I waw wrong on every assumption. The sound card I had — an M-Audio Audiophile 2486 — has no Vista drivers and it was a bear to get the Power SDR software to run on Vista, so I decided to downgrade the computer to XP. It didn’t want to do that. After a week of futile attempts to get XP loaded on the new machine, I bought a sound card with Vista drivers and went about the task of getting Power SDR to work on Vista. The secret — which I finally discovered — was to run the program as administrator the first time I ran it. One of those Vista tricks. Thanks to the folks on the yahoo group for LP-Pan for the tip.

On Thursday of this week I had it all working. so I decided to put the computer in a better position and rearrange my operating position for better ergonomics for Sweepstakes. That meant unhooking everything and setting it back up. I the process, I reversed two wires from the LP-Pan panadapter the sound card. The result is that it looked like it was running correctly, but I was having all sorts of problems with ghost images and other strange occurances. In trying to fix it, I blew up the software a couple times, but have gotten good at reinstalling everything.

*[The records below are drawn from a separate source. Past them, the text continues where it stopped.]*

Lemma unsubscribe_this (this f : Z) (w : World) :
  unsubscribed_from this f (apply (UnsubscribeTo this f) w).
Proof.
  intros S. simpl. rewrite lookup_alter_eq.
  destruct (AllFilters w !! f) as [S0|]; simpl; [|done].
  intros [= HS]. rewrite <- HS. set_solver.
Qed.

Lemma unsubscribe_other (this f g : Z) (w : World) :
  unsubscribed_from this f w ->
  unsubscribed_from this f (apply (UnsubscribeTo this g) w).
Proof.
  intros Hw S. simpl. destruct (decide (g = f)) as [->|Hne].
  - rewrite lookup_alter_eq.
    destruct (AllFilters w !! f) as [S0|] eqn:Hf; simpl; [|done].
    intros [= HS]. rewrite <- HS. specialize (Hw S0 Hf). set_solver.
  - rewrite lookup_alter_ne by done. apply Hw.
Qed.

Lemma unsubscribes_keep (this f : Z) (ks : list Z) (w : World) :
  unsubscribed_from this f w ->
  unsubscribed_from this f
    (foldl (fun w o => apply o w) w (map (UnsubscribeTo this) ks)).
Proof.
  revert w. induction ks as [|k ks IH]; intros w Hw; simpl; [done|].
  apply IH. by apply unsubscribe_other.
Qed.

Lemma unsubscribes_reach (this f : Z) (ks : list Z) (w : World) :
  f ∈ ks ->
  unsubscribed_from this f
    (foldl (fun w o => apply o w) w (map (UnsubscribeTo this) ks)).
Proof.
  revert w. induction ks as [|k ks IH]; intros w Hin; simpl.
  - by apply elem_of_nil in Hin.
  - apply elem_of_cons in Hin as [->|Hin].
    + apply unsubscribes_keep, unsubscribe_this.
    + by apply IH.
Qed.

Lemma unsubscribes_dom (this : Z) (ks : list Z) (w : World) :
  dom (AllFilters (foldl (fun w o => apply o w) w (map (UnsubscribeTo this) ks)))
  = dom (AllFilters w).
Proof.
  revert w. induction ks as [|k ks IH]; intros w; simpl; [done|].
  rewrite IH. simpl. apply leibniz_equiv, dom_alter.
Qed.

Lemma split_at_last (l pre post : list Op) (x : Op) :
  x ∉ l -> l ++ [x] = pre ++ x :: post -> pre = l /\ post = [].
Proof.
  revert pre. induction l as [|a l IH]; intros pre Hnot Heq.
  - destruct pre as [|b pre]; simpl in Heq.
    + inversion Heq. done.
    + inversion Heq as [[Hb Hpre]]. by destruct pre.
  - destruct pre as [|b pre]; simpl in Heq.
    + inversion Heq as [[Ha Hl]]. subst a. set_solver.
    + inversion Heq as [[Ha Hl]].
      destruct (IH pre) as [Hpre Hpost]; [set_solver | done |].
      by rewrite Hpre, Hpost.
Qed.

Lemma subscribe_this (this f : Z) (w : World) :
  is_Some (AllFilters w !! f) ->
  exists S, AllFilters (apply (SubscribeTo this f) w) !! f = Some S /\ this ∈ S.
Proof.
  intros [S0 Hf]. exists ({[this]} ∪ S0). simpl.
  rewrite lookup_alter_eq, Hf. split; [done|]. set_solver.
Qed.

Lemma subscribe_other (this f g : Z) (w : World) :
  (exists S, AllFilters w !! f = Some S /\ this ∈ S) ->
  exists S, AllFilters (apply (SubscribeTo this g) w) !! f = Some S /\ this ∈ S.
Proof.
  intros (S0 & Hf & Hin). simpl. destruct (decide (g = f)) as [->|Hne].
  - exists ({[this]} ∪ S0). rewrite lookup_alter_eq, Hf. split; [done|]. set_solver.
  - exists S0. by rewrite lookup_alter_ne.
Qed.

Lemma subscribes_keep (this f : Z) (ks : list Z) (w : World) :
  (exists S, AllFilters w !! f = Some S /\ this ∈ S) ->
  exists S,
    AllFilters (foldl (fun w o => apply o w) w (map (SubscribeTo this) ks)) !! f = Some S
    /\ this ∈ S.
Proof.
  revert w. induction ks as [|k ks IH]; intros w Hw; simpl; [done|].
  apply IH. by apply subscribe_other.
Qed.

Lemma subscribes_reach (this f : Z) (ks : list Z) (w : World) :
  f ∈ ks -> is_Some (AllFilters w !! f) ->
  exists S,
    AllFilters (foldl (fun w o => apply o w) w (map (SubscribeTo this) ks)) !! f = Some S
    /\ this ∈ S.
Proof.
  revert w. induction ks as [|k ks IH]; intros w Hin Hsome; simpl.
  - by apply elem_of_nil in Hin.
  - apply elem_of_cons in Hin as [Hk|Hin].
    + subst k. by apply subscribes_keep, subscribe_this.
    + apply IH; [done|]. simpl. destruct Hsome as [S0 Hf].
      destruct (decide (k = f)) as [Hk|Hne].
      * subst k. rewrite lookup_alter_eq, Hf. simpl. eauto.
      * rewrite lookup_alter_ne by done. eauto.
Qed.
(** * The loops of the model end before their fuel does *)

Lemma match_here_split (re : Regexp) (s : string) (f : found) :
  match_here re s = Some f → s = whole f ++ rest f.
Proof.
  revert s f; induction re as [|[c|greedy capture] re IH]; intros s f.
  - simpl. by intros [= <-].
  - destruct s as [|c' s]; simpl; [done|].
    destruct (Ascii.eqb_spec c c') as [->|]; [|done].
    destruct (match_here re s) as [f'|] eqn:Hf; [|done].
    simpl. intros [= <-]. simpl. by rewrite <- (IH s f' Hf).
  - cbn [match_here]. revert f. induction s as [|c s IHs]; intros f.
    + destruct (match_here re "") as [f'|] eqn:Hf; destruct greedy; simpl;
        try done; intros [= <-]; apply IH in Hf;
        destruct capture; simpl; done.
    + set (star := fix star (s0 : string) : option found := _) in *.
      assert (∀ f', match_here re (String c s) = Some f' →
                    String c s = whole (open_group capture f') ++ rest (open_group capture f'))
        as Hstop.
      { intros f' Hf. apply IH in Hf. by destruct capture. }
      assert (∀ f', star s = Some f' →
                    String c s = whole (extend c capture f') ++ rest (extend c capture f'))
        as Hmore.
      { intros f' Hf. apply IHs in Hf. simpl. by rewrite <- Hf. }
      change (star (String c s)) with
        (let stop := open_group capture <$> match_here re (String c s) in
         let more := if Ascii.eqb c LF then None else extend c capture <$> star s in
         if greedy then match more with Some f => Some f | None => stop end
         else match stop with Some f => Some f | None => more end).
      cbv zeta.
      destruct (match_here re (String c s)) as [f1|] eqn:H1;
        destruct (Ascii.eqb c LF); destruct (star s) as [f2|] eqn:H2;
        destruct greedy; simpl; try done; intros [= <-];
        first [ by apply Hstop | by apply Hmore ].
Qed.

Finally, last night I realized the two channels from Panadapter to the sound card were reversed. I fixed them, and I’m done. It all works as advertised.

Now I’ve added CW Skimmer and the last piece of the puzzle. I’m not sure I can multi-task enough to use it in the heat of a contest, but I’ll try it next weekend.

Getting the station set up

With new radios, it always seems to take a while to get the software, the wiring, the station set up correctly. I’ve got the K3 now running throught the ICOM PW-1 amplifier, along with the 756 Pro. I’ve got both radios interaced withe the computer logging program, and a different computer set up as the contest station.

There are still a couple bugs to work out, but I’m getting close.

I tried testing things this weekend running the Texas QSO party, but propagation seemed to be against me. On both 20 and 40 meters, I could barely hear anyond from Texas this afternoon.

Oh well, it’s almost contest season. I’ll be trying to update my contest activity more regularly as the season progresses.